(Stored data)
(** The whole of [encrypt] and [decrypt] around the bodies. *)
Lemma encrypt_delivers rand typ v1 v2 payload e d rec e' :
  rand_ok rand -> hc_pair e d -> bytes_ok payload -> Z.of_nat (length payload) < 2 ^ 30 ->
  typ <> 0 -> is_byte typ -> is_byte v1 -> is_byte v2 ->
  encrypt rand (header typ v1 v2 payload) payload e = (Ret rec, e') -> record_fits e rec ->
  (exists d', decrypt rec d = (Ret (delivered e typ payload), d') /\ hc_pair e' d') /\
  (version e = VersionTLS13 -> forall m, padded_to e typ payload m -> Z.of_nat (length rec) = m).
Proof.
  intros Hr Hpair Hok Hl Ht Htb Hv1 Hv2. unfold encrypt.
  destruct (hc_cipher e) as [c|] eqn:Hc.
  2:{ destruct Hpair as (_ & _ & _ & Hp). unfold cipher_pair in Hp. by rewrite Hc in Hp. }
  destruct (explicit_nonce rand e) as [nonce| |] eqn:Hn; [|done..].
  destruct (match c with CStream s => _ | CAead a => _ | CCbc c => _ end) as [[r| |] e1] eqn:Hseal;
    [|done..].
  destruct (incSeq e1) as [[u| |] e2] eqn:Hinc; [|done..].
  intros Heq. apply pair_equal_spec in Heq as [Hrec <-]. apply Ret_inj in Hrec as <-. intros Hfit.
  assert (Hsl : length (set_length r (length r - 5)) = length r)
    by (unfold set_length; by rewrite !length_insert).
  assert (Hfit' : record_fits e r) by (intros a Ha H13; rewrite <- Hsl; by apply Hfit).
  destruct (encrypt_body rand typ v1 v2 payload e d c r e1 nonce Hr Hpair Hok Hl Ht Htb Hv1 Hv2 Hc Hn Hseal Hfit')
    as (Q1 & Q2 & Q3 & Q4 & Q6).
  destruct Hpair as (Hv & Hs & Hlen & _).
  assert (Hfin : forall p t, body_ok (set_length r (length r - 5)) p t e1 d ->
    exists d', decrypt (set_length r (length r - 5)) d = (Ret (p, t), d') /\ hc_pair e2 d').
  { intros p t (d1 & Hb & Hve1 & Hs1 & Hp1). rewrite decrypt_body_eq, Hb; [|lia|].
    - destruct (incSeq_agree e1 d1 Hs1 Hp1 Hve1 ltac:(by rewrite Q1) u e2 Hinc) as (d' & -> & Hp2).
      by exists d'.
    - rewrite <- Hv. rewrite <- Q3. f_equal. f_equal. unfold set_length, nth_byte.
      do 5 (destruct r as [|? r]; [simpl in Q2; lia|]). done. }
  split; [|by rewrite Hsl]. destruct (delivered e typ payload) as [p t]. by apply Hfin.
Qed.

Lemma encrypt_decrypt rand typ v1 v2 payload e d rec e' :
  rand_ok rand -> hc_pair e d -> bytes_ok payload -> Z.of_nat (length payload) < 2 ^ 30 ->
  typ <> 0 -> is_byte typ -> is_byte v1 -> is_byte v2 ->
  encrypt rand (header typ v1 v2 payload) payload e = (Ret rec, e') -> record_fits e rec ->
  (version e <> VersionTLS13 \/ ~ nst_record e typ payload ->
   exists d', decrypt rec d = (Ret (payload, typ), d') /\ hc_pair e' d') /\
  (version e = VersionTLS13 -> nst_record e typ payload -> payload = [typeNewSessionTicket] ->
   exists d', decrypt rec d = (Ret ([], recordTypeApplicationData), d') /\ hc_pair e' d') /\
  (version e = VersionTLS13 -> forall m, padded_to e typ payload m -> Z.of_nat (length rec) = m).
Proof.
  intros Hr Hp Hok Hl Ht Htb Hv1 Hv2 He Hf.
  destruct (encrypt_delivers rand typ v1 v2 payload e d rec e' Hr Hp Hok Hl Ht Htb Hv1 Hv2 He Hf) as [Hd Hm].
  unfold delivered in Hd. split_and!; [|intros H13 Hn ->; by rewrite decide_True in Hd|done].
  intros [Hn|Hn]; by rewrite decide_False in Hd by tauto.
Qed.

(** A protected TLS 1.3 record: its header, and its length by that of the
    padded plaintext. *)
Lemma encrypt_frame rand typ v1 v2 payload e d rec e' :
  rand_ok rand -> hc_pair e d -> bytes_ok payload -> is_byte typ -> is_byte v1 -> is_byte v2 -> version e = VersionTLS13 ->
  encrypt rand (header typ v1 v2 payload) payload e = (Ret rec, e') ->
  let n := Z.of_nat (length rec) - recordHeaderLen in
  take 5 rec = [recordTypeApplicationData; v1; v2; u8 (n ≫ 8); u8 n] /\
  exists a r lens', hc_cipher e = Some (CAead a) /\ length rec = (length r + ra_Overhead a)%nat /\
    pad_record (ra_Overhead a) (handshakeLen e) ((header typ v1 v2 payload ++ payload) ++ [typ]) payload = (Ret r, lens').
Proof.
  intros Hr (Hv & Hs & Hsq & Hp) Hok Ht Hv1 Hv2 H13 He. unfold cipher_pair in Hp. unfold encrypt in He.
  destruct (hc_cipher e) as [[s|a|c]|] eqn:Ha; [| | |done];
    (destruct (hc_cipher d) as [[?|a'|?]|] eqn:Hd; try done); [by destruct Hp as (_ & ? & _)| |by destruct Hp as (_ & ? & _)].
  destruct Hp as (Hp & Hx & _). destruct (explicit_nonce rand e) as [nonce| |] eqn:Hn; [|done..].
  destruct (explicit_nonce_length rand e nonce Hr Hsq Hn) as [Hnl _].
  unfold explicitNonceLen in Hnl. rewrite Ha, (Hx H13) in Hnl. apply length_zero_iff_nil in Hnl as ->.
  rewrite app_nil_r in He. unfold seal_aead in He. rewrite H13, Z.eqb_refl in He.
  change (length (@nil Z) =? 0)%nat with true in He. cbv iota in He.
  change (nth_byte (header typ v1 v2 payload) 0) with typ in He.
  destruct (pad_record _ _ _ payload) as [[out| |] lens'] eqn:Hout; [|done..].
  assert (Hpre : take 5 out = header typ v1 v2 payload).
  { unfold pad_record in Hout. repeat case_match; simplify_eq/=; done. }
  assert (Hook : bytes_ok out).
  { apply pad_record_ok in Hout; [done|]. rewrite <- app_assoc. apply Forall_app. split; [by apply header_ok|].
    apply Forall_app. by split; [|constructor]. }
  rewrite <- (take_drop 5 out), Hpre in He. set (inner := drop 5 out) in *. set (N := (length _ + ra_Overhead a - 5)%nat) in He.
  assert (Hu : forall x, is_byte (u8 x)) by (intros x; apply Z.mod_pos_bound; lia).
  cbn [header app insert list_insert] in He. unfold set_length in He. cbn [insert list_insert] in He.
  change (drop 5 (?x0 :: ?x1 :: ?x2 :: ?x3 :: ?x4 :: ?l)) with l in He. change (take 5 (?x0 :: ?x1 :: ?x2 :: ?x3 :: ?x4 :: ?l)) with [x0; x1; x2; x3; x4] in He.
  change (seq (set_handshakeLen lens' e)) with (seq e) in He.
  assert (Hh5 : bytes_ok [recordTypeApplicationData; v1; v2; u8 (Z.of_nat N ≫ 8); u8 (Z.of_nat N)]).
  { apply Forall_cons_2; [unfold is_byte, recordTypeApplicationData; lia|]. do 2 (apply Forall_cons_2; [assumption|]).
    do 2 (apply Forall_cons_2; [apply Hu|]). constructor. }
  assert (Hin : bytes_ok inner) by by apply Forall_drop.
  destruct (ra_Seal a (seq e) _ _) as [[ct| |] a1] eqn:Hseal; [|done..].
  destruct (aead_inv a a' _ _ _ _ _ (proj2 Hsq) (proj1 Hsq) Hin Hh5 Hp Hseal) as [Hct _].
  match type of He with context [incSeq ?h] => destruct (incSeq h) as [[u| |] e2]; [|done..] end.
  apply pair_equal_spec in He as [Hrec ->]. apply Ret_inj in Hrec as <-.
  assert (Hlo : length out = (5 + length inner)%nat).
  { rewrite <- (take_drop 5 out), Hpre, length_app. done. }
  split; [|exists a, out, lens'; split; [done|split; [|done]]].
  - cbn [length app take insert list_insert]. unfold recordHeaderLen. rewrite take_0.
    match goal with |- context [Z.of_nat ?n - 5] => replace (Z.of_nat n - 5) with (Z.of_nat (n - 5)) by lia end. reflexivity.
  - cbn [length app insert list_insert]. lia.
Qed.
(** What a record that is neither dropped nor refused does to the connection. *)
Definition progress (expect : bool) (c c' : cn) : Prop :=
  if expect then
    hand c = [] /\ hand c' = [] /\ input c' = [] /\ exists h, changeCipherSpec h = (Ret tt, cin c')
  else exists data, data <> [] /\ Z.of_nat (length data) <= maxPlaintext /\
    ((hand c' = hand c ++ data /\ input c' = []) \/
     (isHandshakeComplete c = true /\ (vers c = VersionTLS13 -> hand c = []) /\
      hand c' = hand c /\ input c' = data)).

(** What dropping a record leaves alone. *)
Definition dropped (c c' : cn) : Prop :=
  hand c' = hand c /\ input c' = input c /\ vers c' = vers c /\
  isHandshakeComplete c' = isHandshakeComplete c /\ retryCount c' = retryCount c.

Lemma handle_alert_Ret data (c : cn) s c' :
  handle_alert dyn_off rand data c = (Ret s, c') -> s = Retry /\ c' = c.
Proof.
  unfold handle_alert. intros Q. apply bind_Ret in Q as (v & c1 & Q1 & Q). injection Q1 as <- <-.
  destruct data as [|lvl [|a [|]]]; try by apply alert_never in Q.
  repeat case_match; try done; try (by apply alert_never in Q); by injection Q as <- <-.
Qed.

Lemma changeCipherSpec_error (h : hconn) e h' :
  changeCipherSpec h = (Err e, h') -> e = EAlert alertInternalError.
Proof. unfold changeCipherSpec. by repeat case_match; intros; simplify_eq. Qed.

Lemma handle_ccs_Ret expect complete data (c : cn) s c' : input c = [] ->
  handle_ccs dyn_off rand expect complete data c = (Ret s, c') ->
  (s = Retry /\ c' = c) \/ (s = Done /\ expect = true /\ progress true c c').
Proof.
  intros Hin. unfold handle_ccs. intros Q. apply bind_Ret in Q as (c0 & c1 & Q1 & Q). injection Q1 as <- <-.
  destruct (negb _); [by apply alert_never in Q|].
  destruct (Nat.ltb_spec 0 (length (hand c))) as [|Hh]; [by apply alert_never in Q|].
  destruct (_ && _); [injection Q as <- <-; by left|].
  destruct expect; [|by apply alert_never in Q]. cbn [negb] in Q.
  apply bind_Ret in Q as (err & c1 & Q1 & Q). unfold try_, on_in in Q1.
  destruct (changeCipherSpec (cin c)) as [[[]|e|w] h'] eqn:Ec; [| |done].
  - injection Q1 as <- <-. injection Q as <- <-. right. split_and!; try done.
    assert (hand c = []) by (apply length_zero_iff_nil; lia). split_and!; try done. by exists (cin c).
  - injection Q1 as <- <-. apply changeCipherSpec_error in Ec as ->.
    by apply alert_never in Q.
Qed.

Lemma handle_record_Ret expect complete typ data (c : cn) s c' : input c = [] ->
  Z.of_nat (length data) <= maxPlaintext -> complete = isHandshakeComplete c ->
  (vers c = VersionTLS13 -> hand c <> [] -> typ = recordTypeHandshake) ->
  handle_record dyn_off rand expect complete typ data c = (Ret s, c') ->
  match s with
  | Retry => c' = c /\ (typ = recordTypeAlert \/ typ = recordTypeChangeCipherSpec \/ data = [])
  | Done => progress expect c c'
  end.
Proof.
  intros Hin Hl -> Hv. unfold handle_record.
  destruct (Z.eqb_spec typ recordTypeAlert) as [->|].
  { intros Q. apply handle_alert_Ret in Q as [-> ->]. by split; [|left]. }
  destruct (Z.eqb_spec typ recordTypeChangeCipherSpec) as [->|].
  { intros Q. apply handle_ccs_Ret in Q as [[-> ->]|(-> & -> & Q)]; [|done..]. by split; [|right; left]. }
  destruct (Z.eqb_spec typ recordTypeApplicationData) as [->|].
  { destruct (isHandshakeComplete c) eqn:Ec; [|intros Q; by apply alert_never in Q].
    destruct expect; [intros Q; by apply alert_never in Q|]. cbn [negb orb].
    destruct data as [|x data]; [intros Q; injection Q as <- <-; by split; [|right; right]|].
    intros Q. injection Q as <- <-. exists (x :: data). split_and!; [done|done|]. right.
    split_and!; [done|intros Q|done..]. destruct (decide (hand c = [])) as [|N]; [done|]. by specialize (Hv Q N). }
  destruct (Z.eqb_spec typ recordTypeHandshake) as [->|]; [|intros Q; by apply alert_never in Q].
  destruct data as [|x data]; [intros Q; by apply alert_never in Q|].
  destruct expect; [intros Q; by apply alert_never in Q|].
  intros Q. injection Q as <- <-. exists (x :: data). split_and!; [done|done|]. by left.
Qed.

Lemma refuse_never a e n (c : cn) y c' :
  bind (sendAlert dyn_off rand a) (fun _ => bind (fail_in e) (fun _ => ret n)) c <> (Ret y, c') :> (outcome conn_error Z * cn).
Proof. intros Q. by apply bind_Ret in Q as (? & ? & _ & Q). Qed.

Lemma check_header_Ret hdr (c : cn) n c' : check_header dyn_off rand hdr c = (Ret n, c') ->
  c' = c /\ n <= maxCiphertext /\ (vers c = VersionTLS13 -> n <= maxCiphertextTLS13).
Proof.
  unfold check_header. intros Q. apply bind_Ret in Q as (c0 & c1 & Q1 & Q). injection Q1 as <- <-.
  destruct (_ && _); [by apply refuse_never in Q|].
  destruct (_ && _); [by apply refuse_never in Q|]. destruct (_ && _); [done|].
  match type of Q with (if (_ && (_ <? ?x)) || _ then _ else _) _ = _ => set (k := x) in Q end.
  destruct (_ || _) eqn:E; [by apply refuse_never in Q|]. injection Q as <- <-.
  apply orb_false_iff in E as [E1 E2]. apply Z.ltb_ge in E2. split_and!; [done|done|].
  intros Hv. rewrite Hv, Z.eqb_refl in E1. by apply Z.ltb_ge in E1.
Qed.

(** The fields reading from the transport leaves alone. *)
Definition same_state (c c' : cn) : Prop :=
  cin c' = cin c /\ hand c' = hand c /\ input c' = input c /\ vers c' = vers c /\
  isHandshakeComplete c' = isHandshakeComplete c /\ retryCount c' = retryCount c.

Lemma readFromUntil_same n (c : cn) r c' : readFromUntil n c = (r, c') -> same_state c c'.
Proof.
  unfold readFromUntil. destruct (_ <=? _); [by intros Q; simplify_eq|].
  destruct (read_at_least _ _ _) as [[r1 rd] buf]. by intros Q; simplify_eq.
Qed.

Lemma try_read_same n (c : cn) e c' : try_ (readFromUntil n) c = (Ret e, c') -> same_state c c'.
Proof.
  unfold try_. destruct (readFromUntil n c) as [[u|e1|w] c1] eqn:E; intros Q; simplify_eq;
    by eapply readFromUntil_same.
Qed.

Lemma same_state_trans c1 c2 c3 : same_state c1 c2 -> same_state c2 c3 -> same_state c1 c3.
Proof. unfold same_state. intros (?&?&?&?&?&?) (?&?&?&?&?&?). split_and!; congruence. Qed.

=== REQUIRED ACTION ===
For the lines above, output exactly those from the line containing "exists d', decrypt rec d = (Ret (payload, typ), d')" through the line containing "Lemma encrypt_frame rand", and skip the others.

=== TASK OUTPUT ===
   exists d', decrypt rec d = (Ret (payload, typ), d') /\ hc_pair e' d') /\
  (version e = VersionTLS13 -> nst_record e typ payload -> payload = [typeNewSessionTicket] ->
   exists d', decrypt rec d = (Ret ([], recordTypeApplicationData), d') /\ hc_pair e' d') /\
  (version e = VersionTLS13 -> forall m, padded_to e typ payload m -> Z.of_nat (length rec) = m).
Proof.
  intros Hr Hp Hok Hl Ht Htb Hv1 Hv2 He Hf.
  destruct (encrypt_delivers rand typ v1 v2 payload e d rec e' Hr Hp Hok Hl Ht Htb Hv1 Hv2 He Hf) as [Hd Hm].
  unfold delivered in Hd. split_and!; [|intros H13 Hn ->; by rewrite decide_True in Hd|done].
  intros [Hn|Hn]; by rewrite decide_False in Hd by tauto.
Qed.

(** A protected TLS 1.3 record: its header, and its length by that of the
    padded plaintext. *)
Lemma encrypt_frame rand typ v1 v2 payload e d rec e' :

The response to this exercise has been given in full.